- [What is being asked] Copy exactly the lines of the data below that run from the line holding "Record MentorApplication := mkMentorApplication" through the line holding "Record Mail := mkMail", both ends included.
### Dataset records
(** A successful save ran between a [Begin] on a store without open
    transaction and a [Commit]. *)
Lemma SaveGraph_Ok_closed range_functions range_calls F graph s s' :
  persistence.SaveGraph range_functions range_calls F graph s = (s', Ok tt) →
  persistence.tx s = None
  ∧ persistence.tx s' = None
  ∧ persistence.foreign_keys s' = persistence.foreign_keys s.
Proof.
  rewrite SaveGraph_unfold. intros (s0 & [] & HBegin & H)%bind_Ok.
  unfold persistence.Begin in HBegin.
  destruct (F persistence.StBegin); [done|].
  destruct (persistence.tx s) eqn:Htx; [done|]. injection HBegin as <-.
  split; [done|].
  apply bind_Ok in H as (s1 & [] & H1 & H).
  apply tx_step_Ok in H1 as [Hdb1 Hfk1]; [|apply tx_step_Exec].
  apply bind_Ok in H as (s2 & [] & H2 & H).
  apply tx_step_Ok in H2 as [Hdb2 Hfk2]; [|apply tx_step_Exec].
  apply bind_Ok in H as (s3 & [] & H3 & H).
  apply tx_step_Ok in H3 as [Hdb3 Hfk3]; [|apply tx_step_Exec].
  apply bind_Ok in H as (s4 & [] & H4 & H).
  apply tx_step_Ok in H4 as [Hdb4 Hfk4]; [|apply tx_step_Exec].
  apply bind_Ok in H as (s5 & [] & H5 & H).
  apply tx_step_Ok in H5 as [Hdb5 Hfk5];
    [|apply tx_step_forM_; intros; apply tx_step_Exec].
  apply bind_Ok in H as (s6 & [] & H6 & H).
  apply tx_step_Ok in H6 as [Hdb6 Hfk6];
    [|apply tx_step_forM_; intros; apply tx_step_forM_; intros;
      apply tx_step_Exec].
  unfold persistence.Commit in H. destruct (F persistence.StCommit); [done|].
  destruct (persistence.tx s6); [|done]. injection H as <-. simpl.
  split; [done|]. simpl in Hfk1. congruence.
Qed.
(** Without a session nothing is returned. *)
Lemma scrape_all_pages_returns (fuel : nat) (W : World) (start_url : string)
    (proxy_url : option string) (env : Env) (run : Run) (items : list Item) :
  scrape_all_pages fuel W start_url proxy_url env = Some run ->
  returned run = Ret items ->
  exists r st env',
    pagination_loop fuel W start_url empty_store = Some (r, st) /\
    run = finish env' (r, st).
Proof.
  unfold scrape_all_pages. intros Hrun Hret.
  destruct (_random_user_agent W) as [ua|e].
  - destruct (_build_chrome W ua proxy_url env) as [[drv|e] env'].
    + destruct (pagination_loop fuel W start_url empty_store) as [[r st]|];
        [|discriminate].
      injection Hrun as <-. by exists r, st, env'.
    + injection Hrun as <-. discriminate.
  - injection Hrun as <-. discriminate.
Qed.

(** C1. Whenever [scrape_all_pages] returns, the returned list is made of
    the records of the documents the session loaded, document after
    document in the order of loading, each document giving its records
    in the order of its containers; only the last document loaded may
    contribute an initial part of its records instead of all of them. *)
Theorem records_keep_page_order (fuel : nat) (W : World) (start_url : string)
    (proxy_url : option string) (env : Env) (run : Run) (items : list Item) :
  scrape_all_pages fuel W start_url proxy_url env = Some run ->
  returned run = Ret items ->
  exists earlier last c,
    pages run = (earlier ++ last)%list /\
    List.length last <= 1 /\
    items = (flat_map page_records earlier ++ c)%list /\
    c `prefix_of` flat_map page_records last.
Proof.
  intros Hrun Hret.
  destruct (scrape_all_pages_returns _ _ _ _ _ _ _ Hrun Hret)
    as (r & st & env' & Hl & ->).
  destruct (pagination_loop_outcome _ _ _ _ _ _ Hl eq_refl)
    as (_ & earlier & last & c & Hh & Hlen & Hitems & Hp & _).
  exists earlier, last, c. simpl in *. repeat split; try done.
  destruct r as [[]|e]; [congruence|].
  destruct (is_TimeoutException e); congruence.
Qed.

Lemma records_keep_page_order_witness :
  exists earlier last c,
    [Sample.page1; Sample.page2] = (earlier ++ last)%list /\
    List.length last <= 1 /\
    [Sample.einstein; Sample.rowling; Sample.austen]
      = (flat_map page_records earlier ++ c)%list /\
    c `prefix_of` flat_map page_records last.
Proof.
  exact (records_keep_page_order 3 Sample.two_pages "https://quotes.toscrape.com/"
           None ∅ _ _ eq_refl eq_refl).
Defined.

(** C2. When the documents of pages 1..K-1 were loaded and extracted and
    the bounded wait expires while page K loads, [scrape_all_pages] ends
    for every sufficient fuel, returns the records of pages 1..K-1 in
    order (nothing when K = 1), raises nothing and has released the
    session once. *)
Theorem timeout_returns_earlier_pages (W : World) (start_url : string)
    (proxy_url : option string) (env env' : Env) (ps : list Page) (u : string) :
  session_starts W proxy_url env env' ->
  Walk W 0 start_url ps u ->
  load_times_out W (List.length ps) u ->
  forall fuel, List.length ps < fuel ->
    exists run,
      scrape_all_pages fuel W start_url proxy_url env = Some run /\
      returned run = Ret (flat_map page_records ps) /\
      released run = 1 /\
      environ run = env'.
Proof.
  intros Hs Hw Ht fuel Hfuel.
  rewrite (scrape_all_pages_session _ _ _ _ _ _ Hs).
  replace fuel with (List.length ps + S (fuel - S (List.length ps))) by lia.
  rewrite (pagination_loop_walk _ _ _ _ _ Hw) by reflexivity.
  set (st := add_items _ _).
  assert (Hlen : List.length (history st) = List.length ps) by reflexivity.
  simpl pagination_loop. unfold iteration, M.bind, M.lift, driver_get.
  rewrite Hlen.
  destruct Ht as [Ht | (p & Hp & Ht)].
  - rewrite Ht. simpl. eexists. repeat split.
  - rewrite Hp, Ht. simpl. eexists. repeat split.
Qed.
######
### Dataset records
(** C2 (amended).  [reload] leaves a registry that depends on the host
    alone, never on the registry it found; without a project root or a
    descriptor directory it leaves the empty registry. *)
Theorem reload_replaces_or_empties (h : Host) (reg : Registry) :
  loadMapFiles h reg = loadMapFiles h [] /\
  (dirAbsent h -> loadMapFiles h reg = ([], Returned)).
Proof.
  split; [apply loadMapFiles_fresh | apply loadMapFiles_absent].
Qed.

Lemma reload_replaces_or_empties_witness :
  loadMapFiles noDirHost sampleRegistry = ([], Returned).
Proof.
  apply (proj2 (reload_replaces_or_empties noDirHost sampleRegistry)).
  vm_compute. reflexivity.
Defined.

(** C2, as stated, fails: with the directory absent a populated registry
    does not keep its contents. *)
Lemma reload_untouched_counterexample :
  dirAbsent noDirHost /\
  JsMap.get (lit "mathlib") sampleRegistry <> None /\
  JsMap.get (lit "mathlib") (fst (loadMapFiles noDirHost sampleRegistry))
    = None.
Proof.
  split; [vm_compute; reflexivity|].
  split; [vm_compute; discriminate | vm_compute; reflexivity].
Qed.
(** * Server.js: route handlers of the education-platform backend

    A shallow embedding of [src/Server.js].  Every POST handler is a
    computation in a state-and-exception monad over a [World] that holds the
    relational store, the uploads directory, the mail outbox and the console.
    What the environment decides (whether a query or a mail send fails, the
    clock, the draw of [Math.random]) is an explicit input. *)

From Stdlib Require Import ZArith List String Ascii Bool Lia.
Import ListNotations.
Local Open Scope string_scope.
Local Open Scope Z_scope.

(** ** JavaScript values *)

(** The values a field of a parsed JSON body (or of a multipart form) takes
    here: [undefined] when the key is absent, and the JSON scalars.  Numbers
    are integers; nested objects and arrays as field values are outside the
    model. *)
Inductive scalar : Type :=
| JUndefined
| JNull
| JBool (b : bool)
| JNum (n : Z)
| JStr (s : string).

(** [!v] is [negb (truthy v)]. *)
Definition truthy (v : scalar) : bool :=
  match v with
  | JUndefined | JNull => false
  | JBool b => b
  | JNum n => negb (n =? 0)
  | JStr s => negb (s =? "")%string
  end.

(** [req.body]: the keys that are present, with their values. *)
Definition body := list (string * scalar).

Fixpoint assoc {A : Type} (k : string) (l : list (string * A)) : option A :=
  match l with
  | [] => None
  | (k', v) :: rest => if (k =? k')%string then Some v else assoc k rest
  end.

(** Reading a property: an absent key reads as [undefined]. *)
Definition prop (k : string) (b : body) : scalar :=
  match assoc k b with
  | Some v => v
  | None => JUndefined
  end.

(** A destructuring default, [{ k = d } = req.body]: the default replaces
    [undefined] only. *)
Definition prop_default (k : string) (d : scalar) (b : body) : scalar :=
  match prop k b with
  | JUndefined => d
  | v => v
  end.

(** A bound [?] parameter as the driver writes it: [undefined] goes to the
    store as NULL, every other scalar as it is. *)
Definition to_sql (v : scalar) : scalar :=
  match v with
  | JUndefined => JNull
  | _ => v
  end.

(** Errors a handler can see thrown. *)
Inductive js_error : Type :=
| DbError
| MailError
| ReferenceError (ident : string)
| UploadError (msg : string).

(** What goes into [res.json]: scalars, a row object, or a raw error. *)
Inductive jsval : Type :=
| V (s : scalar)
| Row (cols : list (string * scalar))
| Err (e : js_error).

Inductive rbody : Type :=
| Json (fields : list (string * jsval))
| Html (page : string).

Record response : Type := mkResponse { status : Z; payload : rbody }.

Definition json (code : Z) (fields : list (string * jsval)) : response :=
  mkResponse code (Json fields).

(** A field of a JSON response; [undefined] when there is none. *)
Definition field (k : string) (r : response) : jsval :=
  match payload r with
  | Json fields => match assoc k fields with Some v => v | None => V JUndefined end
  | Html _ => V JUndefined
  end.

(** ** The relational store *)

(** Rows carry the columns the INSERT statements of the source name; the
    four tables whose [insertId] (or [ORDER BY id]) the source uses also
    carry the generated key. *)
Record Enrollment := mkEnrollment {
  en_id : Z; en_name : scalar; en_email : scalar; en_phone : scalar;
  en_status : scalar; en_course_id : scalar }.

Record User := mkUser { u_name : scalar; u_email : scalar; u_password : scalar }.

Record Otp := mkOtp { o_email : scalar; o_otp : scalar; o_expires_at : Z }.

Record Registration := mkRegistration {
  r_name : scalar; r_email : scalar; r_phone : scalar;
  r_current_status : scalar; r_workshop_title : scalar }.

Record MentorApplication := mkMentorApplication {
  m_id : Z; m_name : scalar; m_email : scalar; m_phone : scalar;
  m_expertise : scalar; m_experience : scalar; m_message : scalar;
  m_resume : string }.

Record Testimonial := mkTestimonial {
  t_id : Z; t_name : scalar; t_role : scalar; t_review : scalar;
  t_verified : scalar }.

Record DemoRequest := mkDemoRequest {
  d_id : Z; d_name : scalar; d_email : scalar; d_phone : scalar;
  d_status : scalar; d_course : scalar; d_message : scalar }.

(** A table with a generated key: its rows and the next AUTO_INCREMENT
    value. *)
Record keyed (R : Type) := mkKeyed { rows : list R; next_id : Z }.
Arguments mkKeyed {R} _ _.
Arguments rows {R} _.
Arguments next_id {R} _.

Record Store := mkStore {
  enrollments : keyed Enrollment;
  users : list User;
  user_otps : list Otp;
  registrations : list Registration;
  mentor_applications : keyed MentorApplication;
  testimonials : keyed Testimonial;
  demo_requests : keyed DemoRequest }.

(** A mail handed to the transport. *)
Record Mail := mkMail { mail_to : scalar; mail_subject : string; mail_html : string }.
######
### Dataset records
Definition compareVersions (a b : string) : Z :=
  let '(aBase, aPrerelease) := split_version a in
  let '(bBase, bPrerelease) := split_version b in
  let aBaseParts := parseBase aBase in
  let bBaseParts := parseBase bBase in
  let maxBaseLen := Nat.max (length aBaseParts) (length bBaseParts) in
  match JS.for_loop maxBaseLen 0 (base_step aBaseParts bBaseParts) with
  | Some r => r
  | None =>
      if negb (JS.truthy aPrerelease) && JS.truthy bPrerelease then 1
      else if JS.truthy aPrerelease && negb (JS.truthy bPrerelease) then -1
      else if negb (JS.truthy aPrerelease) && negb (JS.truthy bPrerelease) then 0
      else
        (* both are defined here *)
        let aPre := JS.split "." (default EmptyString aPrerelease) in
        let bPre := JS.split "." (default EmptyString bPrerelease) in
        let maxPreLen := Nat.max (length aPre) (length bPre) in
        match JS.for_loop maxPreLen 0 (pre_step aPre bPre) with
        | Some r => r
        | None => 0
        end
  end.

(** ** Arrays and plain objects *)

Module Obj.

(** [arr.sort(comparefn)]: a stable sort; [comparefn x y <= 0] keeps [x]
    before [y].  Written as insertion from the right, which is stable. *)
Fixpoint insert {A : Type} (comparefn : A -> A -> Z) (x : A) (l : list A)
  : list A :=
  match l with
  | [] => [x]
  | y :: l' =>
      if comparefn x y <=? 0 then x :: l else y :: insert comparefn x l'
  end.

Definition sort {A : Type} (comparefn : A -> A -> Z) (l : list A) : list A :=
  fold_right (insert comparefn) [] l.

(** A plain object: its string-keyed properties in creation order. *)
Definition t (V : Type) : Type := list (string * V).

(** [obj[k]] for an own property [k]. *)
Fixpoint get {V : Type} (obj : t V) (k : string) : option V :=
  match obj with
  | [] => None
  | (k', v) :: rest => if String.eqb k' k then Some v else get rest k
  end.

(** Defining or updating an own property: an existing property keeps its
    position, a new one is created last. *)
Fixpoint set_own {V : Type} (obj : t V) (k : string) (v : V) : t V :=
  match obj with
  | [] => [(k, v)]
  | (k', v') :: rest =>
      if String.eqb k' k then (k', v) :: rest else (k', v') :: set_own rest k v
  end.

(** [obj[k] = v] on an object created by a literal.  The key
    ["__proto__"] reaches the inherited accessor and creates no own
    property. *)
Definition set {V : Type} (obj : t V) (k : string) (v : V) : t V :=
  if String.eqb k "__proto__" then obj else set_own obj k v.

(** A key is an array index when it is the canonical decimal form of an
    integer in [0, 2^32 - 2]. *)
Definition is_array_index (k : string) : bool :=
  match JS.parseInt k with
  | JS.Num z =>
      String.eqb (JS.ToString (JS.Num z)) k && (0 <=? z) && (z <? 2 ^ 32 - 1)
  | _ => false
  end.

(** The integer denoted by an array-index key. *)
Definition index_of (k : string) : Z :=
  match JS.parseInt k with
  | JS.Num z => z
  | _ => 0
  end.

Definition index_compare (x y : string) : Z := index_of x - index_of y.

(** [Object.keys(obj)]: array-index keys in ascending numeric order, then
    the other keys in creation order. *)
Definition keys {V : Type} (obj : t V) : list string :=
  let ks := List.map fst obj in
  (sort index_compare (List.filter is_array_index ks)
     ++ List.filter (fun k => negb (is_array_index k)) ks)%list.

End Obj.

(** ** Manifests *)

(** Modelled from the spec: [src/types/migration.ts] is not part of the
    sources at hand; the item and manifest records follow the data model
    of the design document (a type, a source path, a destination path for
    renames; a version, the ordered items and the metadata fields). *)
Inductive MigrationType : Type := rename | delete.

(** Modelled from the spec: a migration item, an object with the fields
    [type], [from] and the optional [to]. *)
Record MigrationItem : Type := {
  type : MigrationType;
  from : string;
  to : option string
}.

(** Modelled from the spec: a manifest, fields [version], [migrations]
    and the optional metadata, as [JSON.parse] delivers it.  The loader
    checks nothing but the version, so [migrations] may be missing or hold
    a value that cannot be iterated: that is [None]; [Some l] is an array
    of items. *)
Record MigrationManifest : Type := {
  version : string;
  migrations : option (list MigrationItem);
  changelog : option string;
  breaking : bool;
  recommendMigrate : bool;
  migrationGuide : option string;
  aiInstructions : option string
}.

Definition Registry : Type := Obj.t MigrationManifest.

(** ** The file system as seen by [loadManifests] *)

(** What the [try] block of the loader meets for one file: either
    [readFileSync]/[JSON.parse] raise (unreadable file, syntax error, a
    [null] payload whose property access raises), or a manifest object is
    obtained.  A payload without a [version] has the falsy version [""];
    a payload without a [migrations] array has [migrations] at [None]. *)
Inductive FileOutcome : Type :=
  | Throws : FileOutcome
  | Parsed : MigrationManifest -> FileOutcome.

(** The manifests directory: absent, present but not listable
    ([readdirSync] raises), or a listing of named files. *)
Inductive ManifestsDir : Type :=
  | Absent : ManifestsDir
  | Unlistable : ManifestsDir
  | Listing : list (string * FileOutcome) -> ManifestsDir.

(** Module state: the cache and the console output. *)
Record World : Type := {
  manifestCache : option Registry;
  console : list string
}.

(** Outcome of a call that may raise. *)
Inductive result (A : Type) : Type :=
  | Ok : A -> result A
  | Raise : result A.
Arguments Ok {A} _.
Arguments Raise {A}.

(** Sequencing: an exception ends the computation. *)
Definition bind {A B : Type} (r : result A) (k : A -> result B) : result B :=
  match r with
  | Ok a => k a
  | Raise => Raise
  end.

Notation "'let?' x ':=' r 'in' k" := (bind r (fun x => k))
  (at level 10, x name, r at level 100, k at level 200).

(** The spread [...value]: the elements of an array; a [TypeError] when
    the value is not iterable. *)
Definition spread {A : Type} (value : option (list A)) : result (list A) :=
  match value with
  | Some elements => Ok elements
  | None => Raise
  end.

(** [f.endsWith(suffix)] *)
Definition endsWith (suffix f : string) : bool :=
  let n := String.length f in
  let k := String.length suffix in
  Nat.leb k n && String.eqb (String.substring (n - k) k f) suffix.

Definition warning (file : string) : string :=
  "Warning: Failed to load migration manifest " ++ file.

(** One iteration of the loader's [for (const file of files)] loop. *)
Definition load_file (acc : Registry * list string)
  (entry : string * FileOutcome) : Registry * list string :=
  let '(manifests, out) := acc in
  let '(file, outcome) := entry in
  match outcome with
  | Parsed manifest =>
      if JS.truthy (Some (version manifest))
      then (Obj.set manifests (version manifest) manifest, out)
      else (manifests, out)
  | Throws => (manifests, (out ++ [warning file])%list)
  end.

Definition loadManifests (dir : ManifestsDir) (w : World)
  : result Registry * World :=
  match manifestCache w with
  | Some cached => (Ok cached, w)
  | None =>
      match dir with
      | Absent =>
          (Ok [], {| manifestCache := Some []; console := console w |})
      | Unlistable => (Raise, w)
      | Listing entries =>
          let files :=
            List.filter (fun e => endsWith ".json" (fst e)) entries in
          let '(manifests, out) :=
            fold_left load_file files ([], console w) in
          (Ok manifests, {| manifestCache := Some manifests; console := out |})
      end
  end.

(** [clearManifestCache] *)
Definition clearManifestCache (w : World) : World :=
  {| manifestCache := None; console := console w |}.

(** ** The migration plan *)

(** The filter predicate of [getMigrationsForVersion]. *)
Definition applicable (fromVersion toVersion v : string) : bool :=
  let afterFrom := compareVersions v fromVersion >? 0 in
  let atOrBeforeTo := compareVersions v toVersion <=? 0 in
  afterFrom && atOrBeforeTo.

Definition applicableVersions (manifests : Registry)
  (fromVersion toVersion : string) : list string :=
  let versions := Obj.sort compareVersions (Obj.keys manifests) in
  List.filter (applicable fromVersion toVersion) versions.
######
- [Completed task]
Record MentorApplication := mkMentorApplication {
  m_id : Z; m_name : scalar; m_email : scalar; m_phone : scalar;
  m_expertise : scalar; m_experience : scalar; m_message : scalar;
  m_resume : string }.

Record Testimonial := mkTestimonial {
  t_id : Z; t_name : scalar; t_role : scalar; t_review : scalar;
  t_verified : scalar }.

Record DemoRequest := mkDemoRequest {
  d_id : Z; d_name : scalar; d_email : scalar; d_phone : scalar;
  d_status : scalar; d_course : scalar; d_message : scalar }.

(** A table with a generated key: its rows and the next AUTO_INCREMENT
    value. *)
Record keyed (R : Type) := mkKeyed { rows : list R; next_id : Z }.
Arguments mkKeyed {R} _ _.
Arguments rows {R} _.
Arguments next_id {R} _.

Record Store := mkStore {
  enrollments : keyed Enrollment;
  users : list User;
  user_otps : list Otp;
  registrations : list Registration;
  mentor_applications : keyed MentorApplication;
  testimonials : keyed Testimonial;
  demo_requests : keyed DemoRequest }.

(** A mail handed to the transport. *)
Record Mail := mkMail { mail_to : scalar; mail_subject : string; mail_html : string }.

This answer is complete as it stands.